Con su última cruzada ecológica proyectada en pantalla gigante y de alta definición -casualmente, mientras otra postura ambientalista, de tono internacional como la del grupo mexicano Maná, resonaba en otro estadio de la ciudad, confirmando un fenómeno global del show business-, con denuncias serias en voces irónicas y con una bolsa cargada de clichés aptos para todo show de estadio. Un espectáculo vulgar, chabacano, orillero, sucio a propósito, con cierto ánimo revanchista (Cordera dedicó algunas palabras para aquellos que "decían que no se iba a llenar") y repleto de melodías y letras incrustadas desde hace tiempo en el cancionero popular de jóvenes y no tanto. Una celebración planeada y consumida con apetito por las 60.000 personas que dijeron presente, sin importar el qué dirán allá en el centro los pitucos que no pertenecen al maloliente barrio bersuitero.

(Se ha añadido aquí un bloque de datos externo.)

(** An insert that arrives and a removal that does not: the messages are
    delivered after both calls. *)
Lemma w_run :
  ∃ e h evs e' h', w_start = Some (Ok e, h) ∧ hybrid_steps (mkWorld e h []) evs (mkWorld e' h' []) ∧
    Forall reliable evs ∧ inserted evs = [NetV4 w_net10] ∧ hy_spawned e' = [].
Proof.
  destruct (sync_new w_host (w_config (Some RedisConfig_default) true) RedisConfig_default
    w_empty_redis) as (e & h & Hnew & Hi); try done.
  destruct (sync_call e h [] (OpInsert (NetV4 w_net10) w_md1) []) as (r1 & e1 & h1 & R1 & Hi1);
    [reflexivity|reflexivity|exact Hi|].
  destruct (sync_call e1 h1 [] (OpRemove (NetV4 w_net10)) ([] ++ [NetV4 w_net10])) as (r2 & e2 & h2 & R2 & Hi2);
    [reflexivity|reflexivity|exact Hi1|].
  destruct (hybrid_drains (mkWorld e2 h2 []) _ Hi2) as ([e' h' wire] & Hs & Hq & Hwire).
  destruct (outstanding_reliable (mkWorld e2 h2 [])) as [Hrel Hins]. set (evs := outstanding _) in *.
  simpl in Hwire, Hq. subst wire.
  exists e, h, (Call (OpInsert (NetV4 w_net10) w_md1) r1 :: Call (OpRemove (NetV4 w_net10)) r2 :: evs), e', h'.
  split_and!; [done| |by repeat constructor| |done].
  - eapply hs_more; [by constructor|]. eapply hs_more; [by constructor|]. exact Hs.
  - change (NetV4 w_net10 :: inserted evs = [NetV4 w_net10]). by rewrite Hins.
Qed.

Lemma hybrid_redis_only_grows_witness :
  ∃ e h evs e' h', w_start = Some (Ok e, h) ∧ hybrid_steps (mkWorld e h []) evs (mkWorld e' h' []) ∧
    hybrid_contains e' (NetV4 w_net10) h' = Some (true, h') ∧
    hybrid_contains e' (NetV4 w_net172) h' = Some (false, h').
Proof.
  destruct w_run as (e & h & evs & e' & h' & Hnew & Hs & Hrel & Hins & Hq). exists e, h, evs, e', h'.
  split_and!; [done|done|..].
  - rewrite (hybrid_redis_only_grows w_host (w_config (Some RedisConfig_default) true) RedisConfig_default
      w_empty_redis e h evs e' h' (NetV4 w_net10)); try done. by rewrite Hins.
  - rewrite (hybrid_redis_only_grows w_host (w_config (Some RedisConfig_default) true) RedisConfig_default
      w_empty_redis e h evs e' h' (NetV4 w_net172)); try done. by rewrite Hins.
Defined.

(** Right after an insert, with its task still to run. *)
Lemma w_called :
  ∃ e h r1 e1 h1, w_start = Some (Ok e, h) ∧
    hybrid_steps (mkWorld e h []) [Call (OpInsert (NetV4 w_net10) w_md1) r1] (mkWorld e1 h1 []).
Proof.
  destruct (sync_new w_host (w_config (Some RedisConfig_default) true) RedisConfig_default
    w_empty_redis) as (e & h & Hnew & Hi); try done.
  destruct (sync_call e h [] (OpInsert (NetV4 w_net10) w_md1) []) as (r1 & e1 & h1 & R1 & Hi1);
    [reflexivity|reflexivity|exact Hi|].
  exists e, h, r1, e1, h1. split; [done|]. by do 2 econstructor.
Qed.

Lemma hybrid_inserts_arrive_witness :
  ∃ e h evs w e' h', w_start = Some (Ok e, h) ∧ hybrid_steps (mkWorld e h []) evs w ∧
    hybrid_steps w (outstanding w) (mkWorld e' h' []) ∧ hybrid_contains e' (NetV4 w_net10) h' = Some (true, h').
Proof.
  destruct w_called as (e & h & r1 & e1 & h1 & Hnew & Hs).
  destruct (hybrid_inserts_arrive w_host (w_config (Some RedisConfig_default) true) RedisConfig_default
    w_empty_redis e h [Call (OpInsert (NetV4 w_net10) w_md1) r1] (mkWorld e1 h1 [])) as (e' & h' & Hs' & _ & Hc); try done.
  - by repeat constructor.
  - exists e, h, [Call (OpInsert (NetV4 w_net10) w_md1) r1], (mkWorld e1 h1 []), e', h'. split_and!; [done|done|done|].
    apply Hc. by apply list_elem_of_singleton.
Defined.

(** ** XDP *)

(** An IPv4 frame from 10.1.2.3 behind an 802.1Q tag. *)
Definition w_frame : list Z :=
  replicate 12 0 ++ [0x81; 0x00; 0; 5; 0x08; 0x00] ++ replicate 12 0 ++ [10; 1; 2; 3] ++ replicate 4 0.
Definition w_ctx : XdpContext := mkCtx 0x1000 w_frame.

Lemma w_frame_bytes : Forall (in_width 8) (ctx_packet w_ctx).
Proof. unfold w_ctx, w_frame. simpl. repeat constructor; unfold in_width; simpl; lia. Qed.

Lemma w_frame_source : source (ctx_packet w_ctx) w_ip4.
Proof. apply (source_v4_tagged _ [0x81; 0x00] [10; 1; 2; 3]); [by left|reflexivity..]. Qed.

Definition w_kernel : Kernel :=
  mkKernel ({[ (8, [10; 0; 0; 0]) := 1 ]} : LpmTrie 4) (∅ : LpmTrie 16) (replicate 5 0).

Lemma xdp_drop_iff_witness :
  ∃ k', radixip_xdp w_ctx w_kernel = Some (XDP_DROP, k') ∧ k_v4 k' = k_v4 w_kernel.
Proof.
  destruct (xdp_drop_iff w_ctx w_kernel w_frame_bytes) as (action & k' & R & H4 & _ & Hd).
  - split; simpl; intros e v Hv.
    + by apply lookup_singleton_Some in Hv as [_ <-].
    + by apply lookup_empty_Some in Hv.
  - exists k'. split; [|done]. rewrite R, (proj2 Hd); [done|]. exists w_ip4. split; [apply w_frame_source|].
    exists 8, [10; 0; 0; 0], 1. split; [vm_compute; reflexivity|reflexivity].
Defined.
(* ===== verification/WitnessAdapters.v ===== *)
(** * Witnesses for the framework adapters, the bindings and the server

    The claims at concrete requests, with a reference model of the [http] crate
    and text forms that know one network. *)

From Stdlib Require Import Ascii.
From S2P Require Import Prelude Addr Lpm DashMap Node Heap RouteTree Trie Engine Engines TokenBucket Config Str.
From S2P Require Import Cache Simd ArtNode ArtTree ArtLookup ArtEngine Wrapper Hybrid Library Xdp XdpLoader.
From S2P Require Import IpExtractor Limiter RouteTrie AutoBan Policy Watcher Adapters Bindings Server Witness.

Local Open Scope Z_scope.

#[local] Existing Instance RefNetwork.crate.
#[local] Existing Instance RefNetwork.laws.
#[local] Existing Instance RefDashMap.crate.
#[local] Existing Instance RefDashMap.laws.
#[local] Existing Instance RefMoka.crate.
#[local] Existing Instance RefMoka.retains.
#[local] Existing Instance RefMoka.laws.
#[local] Existing Instance RefHttp.crate.
#[local] Existing Instance RefHttp.laws.
#[local] Existing Instance w_instants.

(** A GET request with no forwarding header, seen by every framework as
    coming from the same peer. *)
Definition w_request : Request :=
  mkRequest "GET" "/index.html" [("accept", "*/*")] w_addr w_addr w_addr.

Lemma static_adapters_agree_witness :
  ∃ t h d p h' v g, trie_new NormalTrieNode_v empty_heap = Some (t, h) ∧
    let s := mkService (w_policy t w_limit true) ResponseConfig_default in
    tower_call s w_request w_clock (10 ^ 12) h = Some ((v, mkService p ResponseConfig_default), h') ∧
    interceptor_call s w_request w_clock (10 ^ 12) h = Some ((g, mkService p ResponseConfig_default), h') ∧
    renders ResponseConfig_default d v ∧ answers_status d g.
Proof.
  destruct w_standard as (t & h & F & Hn & Hr).
  destruct (check_run h (w_policy t w_limit true) ∅ 0 F (x_forwarded_for w_request) (x_real_ip w_request)
    w_addr w_ip4 w_clock (10 ^ 12) eq_refl Hr) as (d & p & h' & m' & n' & F' & R & _).
  - split; simpl; lia.
  - apply limiter_inv_new.
  - split; simpl; lia.
  - apply w_policy_time.
  - done.
  - intros r e' _ _ Hr'. by exists e'.
  - pose proof (static_adapters_agree (mkService (w_policy t w_limit true) ResponseConfig_default)
      w_request w_clock (10 ^ 12) h w_addr eq_refl eq_refl eq_refl) as Hs.
    cbn [svc_engine svc_responses] in Hs. rewrite R in Hs.
    destruct Hs as (v & w & g & Ht & _ & _ & _ & _ & Hi & Hren & Hg).
    by exists t, h, d, p, h', v, g.
Defined.

Definition w_watched (t : UncompressedTree) : WatchedService (StandardEngine UncompressedTree) :=
  mkWatched (state_from_config_with_engine (w_config 5)) (standard_new t).

Lemma watched_adapters_policy_witness :
  ∃ t h, trie_new NormalTrieNode_v empty_heap = Some (t, h) ∧
    let ws := w_watched t in
    let decide_as track method :=
      to_watched track ws method "/index.html" <$>
      check_ip_with_limiter (set_auto_ban (policy_of ws) (tracker_of track ws)) w_ip4
        (route_limiter ws method "/index.html") w_clock 0 h in
    grpc_watched_call ws w_request w_clock 0 h =
      answer (grpc_watched_verdict ResponseConfig_default) <$> decide_as true "POST"%string ∧
    axum_watched_call ws w_request w_clock 0 0 h =
      answer (http_watched_verdict ResponseConfig_default) <$> decide_as true "GET"%string.
Proof.
  destruct w_standard as (t & h & F & Hn & Hr). exists t, h. split; [done|].
  destruct (watched_adapters_policy (w_watched t) w_request w_ip4 w_clock 0 0 h eq_refl) as [Hg Ha].
  split; [by apply Hg|by apply Ha].
Defined.

Lemma tower_watched_never_bans_witness :
  ∃ t h F vs ws', trie_new NormalTrieNode_v empty_heap = Some (t, h) ∧
    tower_watched_run (w_watched t) [(w_request, w_clock); (w_request, w_clock)] h = Some ((vs, ws'), h) ∧
    quiet h ∅ 0 F (w_watched t) ws'.
Proof.
  destruct w_standard as (t & h & F & Hn & Hr).
  destruct (tower_watched_never_bans [(w_request, w_clock); (w_request, w_clock)] h (w_watched t) ∅ 0 F Hr)
    as [_ Hrun].
  destruct Hrun as (vs & ws' & R & Hq).
  - split_and!; [reflexivity|reflexivity|apply limiter_inv_new|]. split; simpl; lia.
  - exists t, h, F, vs, ws'. exact (conj Hn (conj R Hq)).
Defined.

(** ** The bindings and the server *)

(** Text forms that know the network 10.0.0.0/8. *)
#[local] Instance w_forms : TextForms := {|
  metadata_to_json md := Ok (w_digits (encode (value md, attributes md)));
  metadata_from_json s :=
    match decode (w_number s) with
    | Some (v, a) => Ok (mkMetadata v a)
    | None => Err "invalid"%string
    end;
  network_to_string _ := "10.0.0.0/8"%string;
  network_from_string s :=
    if bool_decide (s = "10.0.0.0/8"%string) then Ok (NetV4 w_net10) else Err "invalid"%string;
  ip_to_string ip := w_digits (encode ip);
|}.

#[local] Instance w_forms_json : JsonLaws.
Proof.
  intros [v a]. eexists. split; [done|]. simpl. rewrite w_number_digits, decode_encode. done.
Qed.

Lemma w_digits_no_nul p : has_nul (w_digits p) = false.
Proof. by induction p as [p IH|p IH|]; cbn; rewrite ?IH. Qed.

Definition w_rpcs : list Rpc :=
  [RInsert (mkInsert "10.0.0.0/8" (Some (mkPb "office" {["asn"%string := "64500"%string]})));
   RLookup "10.1.2.3"; RLookup "not an address"; RGetStats].

Lemma grpc_service_refines_witness :
  ∃ t h resps s' h', trie_new NormalTrieNode_v empty_heap = Some (t, h) ∧
    serve_rpcs (mkGrpc (standard_new t) Metrics_zero) w_rpcs h = Some ((resps, s'), h') ∧
    active_routes (gs_metrics s') = re_size (gs_engine s') ∧ lookups_total (gs_metrics s') = 2.
Proof.
  destruct w_standard as (t & h & F & Hn & Hr).
  destruct (grpc_service_refines w_rpcs (mkGrpc (standard_new t) Metrics_zero) h ∅ 0 F Hr)
    as (resps & s' & h' & rss & m' & n' & F' & R & _ & _ & _ & _ & Hg & Hl).
  exists t, h, resps, s', h'. split; [exact Hn|]. split; [exact R|]. split; [|exact Hl].
  apply Hg; [|reflexivity]. repeat constructor.
Defined.

#[local] Instance w_release : TargetBuild := mkBuild Release (X86_64 true true).

Lemma grpc_prefixes_never_block_witness :
  ∃ sv h rs sv' h', server_main (mkHost (Some 8%nat) (16 * 2 ^ 30)) (w_config 5) empty_heap = Some (sv, h) ∧
    server_calls sv ((λ rpc, (w_request, rpc, w_clock, 0)) <$> w_rpcs) h = Some ((rs, sv'), h') ∧
    ∀ st, Err st ∈ rs → st_code st ≠ PermissionDenied.
Proof.
  apply (grpc_prefixes_never_block (mkHost (Some 8%nat) (16 * 2 ^ 30)) (w_config 5)
    ((λ rpc, (w_request, rpc, w_clock, 0)) <$> w_rpcs)).
  - reflexivity.
  - reflexivity.
  - split; simpl; lia.
Defined.

Definition w_ffi (t : UncompressedTree) : FfiState (StandardEngine UncompressedTree) :=
  mkFfi {[1%positive := standard_new t]} ∅ 2.

Lemma ffi_insert_match_roundtrip_witness :
  ∃ t h ptr st' h' json, trie_new NormalTrieNode_v empty_heap = Some (t, h) ∧ metadata_to_json w_md1 = Ok json ∧
    c_calls (w_ffi t) (Some 1%positive)
      [CInsert (CBytes (Some "10.0.0.0/8"%string)) (CBytes (Some json)); CMatch (CBytes (Some "10.1.2.3"%string))] h =
    Some (([ACode 0; APtr (Some ptr)], st'), h') ∧ ffi_strings st' !! ptr = Some json.
Proof.
  destruct w_standard as (t & h & F & Hn & Hr).
  set (json := w_digits (encode (value w_md1, attributes w_md1))).
  destruct (ffi_insert_match_roundtrip (w_ffi t) 1 h (standard_new t) 0 F "10.0.0.0/8" "10.1.2.3"
    (NetV4 w_net10) w_ip4 w_md1 json) as (ptr & st' & h' & R & Hs).
  - apply lookup_insert_eq.
  - exact Hr.
  - intros p [[x Hx]|[x Hx]]; cbn in Hx; [by rewrite lookup_empty in Hx|]. by apply lookup_singleton_Some in Hx as [<- _].
  - reflexivity.
  - reflexivity.
  - reflexivity.
  - reflexivity.
  - apply w_digits_no_nul.
  - exists t, h, ptr, st', h', json. exact (conj Hn (conj eq_refl (conj R Hs))).
Defined.
(* ===== verification/WitnessThreads.v ===== *)
(** * Witnesses for the threads on one tree and one engine *)

From S2P Require Import Prelude Addr Lpm DashMap Node Heap RouteTree Trie Concurrent Readers SafeThreads Pool.
From S2P Require Import Patricia PatriciaThreads Engine EngineThreads Witness.

Local Open Scope Z_scope.

#[local] Existing Instance RefNetwork.crate.
#[local] Existing Instance RefNetwork.laws.
#[local] Existing Instance RefDashMap.crate.
#[local] Existing Instance RefDashMap.laws.

(** Two readers beside a writer of two routes; the first reader has the steps
    for its two addresses. *)
Definition w_routes : list (IpNetwork * Metadata) := [(NetV4 w_net10, w_md1); (NetV4 w_net101, w_md2)].
Definition w_sched : list who := Writer :: Reader 0 :: Writer :: Reader 1 :: Writer :: replicate 776 (Reader 0).

Lemma readers_linearizable_witness :
  ∃ t h s r n s' F', trie_new NormalTrieNode_v empty_heap = Some (t, h) ∧
    run_pool t (pool_start w_routes [[w_ip4; w_ip4]; [w_ip4]] h) w_sched = Some s ∧
    po_readers s !! 0%nat = Some r ∧ an_ip <$> rd_log r = [w_ip4; w_ip4] ∧
    run_pool t s (replicate n Writer) = Some s' ∧ trie_rep (po_heap s') t (table_after ∅ w_routes 2) F'.
Proof.
  destruct (trie_new_refines empty_heap NormalTrieNode_v heap_wf_empty) as (t & h & F & Hn & _ & Hr & _).
  destruct (readers_linearizable h t ∅ F w_routes [[w_ip4; w_ip4]; [w_ip4]] w_sched Hr)
    as (s & Hs & _ & Hreaders & n & s' & Hs' & _ & F' & Hrep).
  - assert (fits ∅ w_routes w_ip4) as Hf.
    { intros p [[md Hm]|[md Hm]] _; [by rewrite lookup_empty in Hm|].
      apply list_elem_of_In in Hm. destruct Hm as [[= <- _]|[[= <- _]|[]]]; reflexivity. }
    repeat constructor; exact Hf.
  - destruct (Hreaders 0%nat [w_ip4; w_ip4] eq_refl) as (r & Hri & _ & _ & _ & Hall).
    exists t, h, s, r, n, s', F'. split; [done|]. split; [done|]. split; [done|]. split; [|by split].
    apply Hall. apply Nat.leb_le. vm_compute. reflexivity.
Defined.

Definition w_calls : list engine_call :=
  [CallInsert (NetV4 w_net10) w_md1; CallLookup w_ip4; CallRemove (NetV4 w_net10); CallInsert (NetV4 w_net101) w_md2; CallStats].

Lemma engine_threads_safe_witness :
  ∃ t h phs g a, trie_new NormalTrieNode_v empty_heap = Some (t, h) ∧
    run_calls (call_start t <$> w_calls, mkMem h 0 EngineStats_default) ([0; 1; 0; 2; 3; 1; 2] ++ replicate 388 1)%nat = Some (phs, g) ∧
    phs !! 1%nat = Some (PhDone a) ∧ em_size g = wrap 64 (0 + tally n_size phs) ∧
    ∀ md, a = Looked (Some md) → ∃ p, offered ∅ w_calls p md ∧
      (same_family (net_network p) w_ip4 = true → network_contains_ip p w_ip4 = true).
Proof.
  destruct (trie_new_refines empty_heap NormalTrieNode_v heap_wf_empty) as (t & h & F & Hn & _ & Hr & _).
  change (rt_rep h t ∅ F) in Hr.
  destruct (engine_threads_safe h t ∅ F 0 EngineStats_default w_calls ([0; 1; 0; 2; 3; 1; 2] ++ replicate 388 1)%nat Hr)
    as (phs & g & Hrun & _ & Hdone & _ & Hsize & Hsound).
  - split; split; simpl; lia.
  - destruct (Hdone 1%nat (CallLookup w_ip4) eq_refl) as [a Ha]; [apply Nat.leb_le; vm_compute; reflexivity|].
    exists t, h, phs, g, a. split; [done|]. split; [done|]. split; [done|]. split.
    + apply Hsize. intros Hin%list_elem_of_In. by repeat (destruct Hin as [Hin|Hin]; [discriminate|]).
    + intros md ->. exact (path_sound_contains _ _ _ (Hsound 1%nat w_ip4 (Some md) eq_refl Ha) md eq_refl).
Defined.

Lemma double_remove_wraps_witness :
  ∃ t h sched h' F' st', run_calls (call_start t <$> [CallRemove (NetV4 w_net10); CallRemove (NetV4 w_net10)],
      mkMem h 1 EngineStats_default) sched =
      Some (PhDone <$> [Removed (Some w_md1); Removed (Some w_md1)], mkMem h' (2 ^ 64 - 1) st') ∧
    trie_rep h' t ∅ F' ∧ stat_size st' = 2 ^ 64 - 1.
Proof.
  destruct (trie_new_refines empty_heap NormalTrieNode_v heap_wf_empty) as (t & h & F & Hn & _ & Hr & _).
  destruct (trie_insert_refines h t ∅ F (NetV4 w_net10) w_md1 Hr) as (h1 & F1 & _ & Hr1 & _).
  destruct (double_remove_wraps h1 t F1 (NetV4 w_net10) w_md1 EngineStats_default) as (sched & h' & F' & st' & Hrest).
  - by rewrite <-insert_empty.
  - by exists t, h1, sched, h', F', st'.
Defined.

(** 2001:db8::/32 holds the address 2001:db8:8000::1; 2002::/15 does not. *)
Definition w_sixteen6 : Ipv6Network := exist _ (0x20020000000000000000000000000000, 15) I.
Definition w_ip6_high : Z := 0x20010db8800000000000000000000001.

Lemma compressed_lookup_foreign_witness :
  ∃ t h0 h1 sched h2, patricia_new AtomicRadixNode_v empty_heap = Some (t, h0) ∧
    patricia_insert t (NetV6 w_doc6) w_md1 h0 = Some (Ok true, h1) ∧
    interleave (mkThreads (patricia_lookup_p t (V6 w_ip6_high)) (patricia_insert_p t (NetV6 w_sixteen6) w_md2) h1) sched =
      Some (mkThreads (PRet (Some w_md2)) (PRet (Ok true)) h2) ∧
    network_contains_ip (NetV6 w_sixteen6) (V6 w_ip6_high) = false ∧
    patricia_lookup t (V6 w_ip6_high) h1 = Some (Some w_md1, h1) ∧ patricia_lookup t (V6 w_ip6_high) h2 = Some (Some w_md1, h2).
Proof.
  apply (compressed_lookup_foreign AtomicRadixNode_v (NetV6 w_doc6) w_sixteen6 w_md1 w_md2 w_ip6_high 14 false
    (drop 33 (kbits (V6 w_ip6_high)))).
  - vm_compute. reflexivity.
  - lia.
  - vm_compute. reflexivity.
  - vm_compute. reflexivity.
Defined.
Lemma assign_all_dom pairs m :
  dom (assign_all pairs m) = list_to_set pairs.*1 ∪ dom m.
Proof.
  revert m. induction pairs as [|[k v] pairs IH]; intros m.
  - set_solver.
  - rewrite assign_all_cons, IH, dom_insert_L. set_solver.
Qed.
End Assignments.

Section MapLoop.
Context {K V : Type} `{Countable K}.
Context `{!Decoder Client K} `{!Decoder Client V}.
Implicit Types (dictionary out : gmap K V) (pairs : list (K * V)).
Implicit Types (entries : list DictionaryEntry).

Lemma map_loop_Returns dictionary entries client out :
  map_loop dictionary entries client = Returns out ↔
    ∃ pairs, Forall2 (entry_decoded client) entries pairs ∧
             out = assign_all pairs dictionary.
Proof.
  revert dictionary.
  induction entries as [|e entries IH]; intros dictionary; simpl.
  - split.
    + intros [= <-]. by exists [].
    + intros (pairs & Hall & ->). by apply Forall2_nil_inv_l in Hall as ->.
  - rewrite andthen_Returns. setoid_rewrite andthen_Returns. split.
    + intros (k & Hk & v & Hv & Hloop).
      apply IH in Hloop as (pairs & Hall & ->).
      exists ((k, v) :: pairs). split; [by constructor | done].
    + intros (pairs & Hall & ->).
      apply Forall2_cons_inv_l in Hall as ([k v] & rest & [Hk Hv] & Hall & ->).
      exists k. split; [done |]. exists v. split; [done |].
      apply IH. by exists rest.
Qed.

El concierto comenzó a las 21, con una pegatina de temas arreglados para la ocasión (sin respiro pasaron "Sin son", "La papita", "Los elefantitos" y "Verborrea"), y durante cerca de tres horas los clásicos bersuiteros se repartieron la batuta directora de los estados de ánimo. Como era de esperar (parte de la lista de temas fue seleccionada por los fans), casi no faltó ninguno de sus hitos musicales, de esos que van de la cumbia a la ranchera y al pop y la murga sin pedir permiso y otra vez a rockear y vuelta a empezar: "Tuyú", "A los tambores", "Desconexión sideral", "Negra murguera", "Madre hay una sola", "La ribera", "Mamámela", "El viejo de arriba", "Sencillamente" (con Vicentico como invitado ante las ausencias del ¿ex? amigo Andrés Calamaro y el ¿ex? amigo y productor Gustavo Santaolalla), "La argentinidad al palo" (con Lito Vitale haciendo percusión sobre el piano), "Mi caramelo", "Sr. Cobranza", "La bolsa", "Yo tomo", "Se viene", "Hociquito de ratón" y el final cerca de la medianoche del sábado con el doblete "¿Qué pasó?" y "El viento trae una copla", con las luces del estadio encendidas y Cordera más orgulloso que nunca de su "familia de psicópatas".
Todo este combo, enmarcado por una megalómana puesta en escena acorde con la situación, con dos enormes grúas mecánicas como parte de la escenografía hi-tech y un variado vestuario con más de un cambio de ropa. Porque Bersuit puso en la cancha de River todo lo que tenía, todo lo que tiene a su alcance. Aunque de lejos se vea, pero no se escuche, igual se baila en el campo, la platea y la tribuna: "Cachaca, que dure, cachaca, que dure, cachaca, en la Mesón de Joan...".
De aquellos comienzos underground con olor a performance descontrolada a este presente de casas en La Paloma frente al mar, mucha agua pasó bajo el puente Avellaneda. Recordarlo, festejarse por ello y renegar de aquello que alguna vez fue bandera ("los estadios grandes no son para nosotros") fue parte importante del objetivo central del concierto de anteanoche, que le permite a esta banda de ex inadaptados artistas cantar con total autoridad eso de olé, olé olá, el sexto grande es Bersuit Vergarabat, y no hay "pip" que pueda taparle la boca al Pelado cuando repite una y otra vez: "¡Qué buen polvo este River!".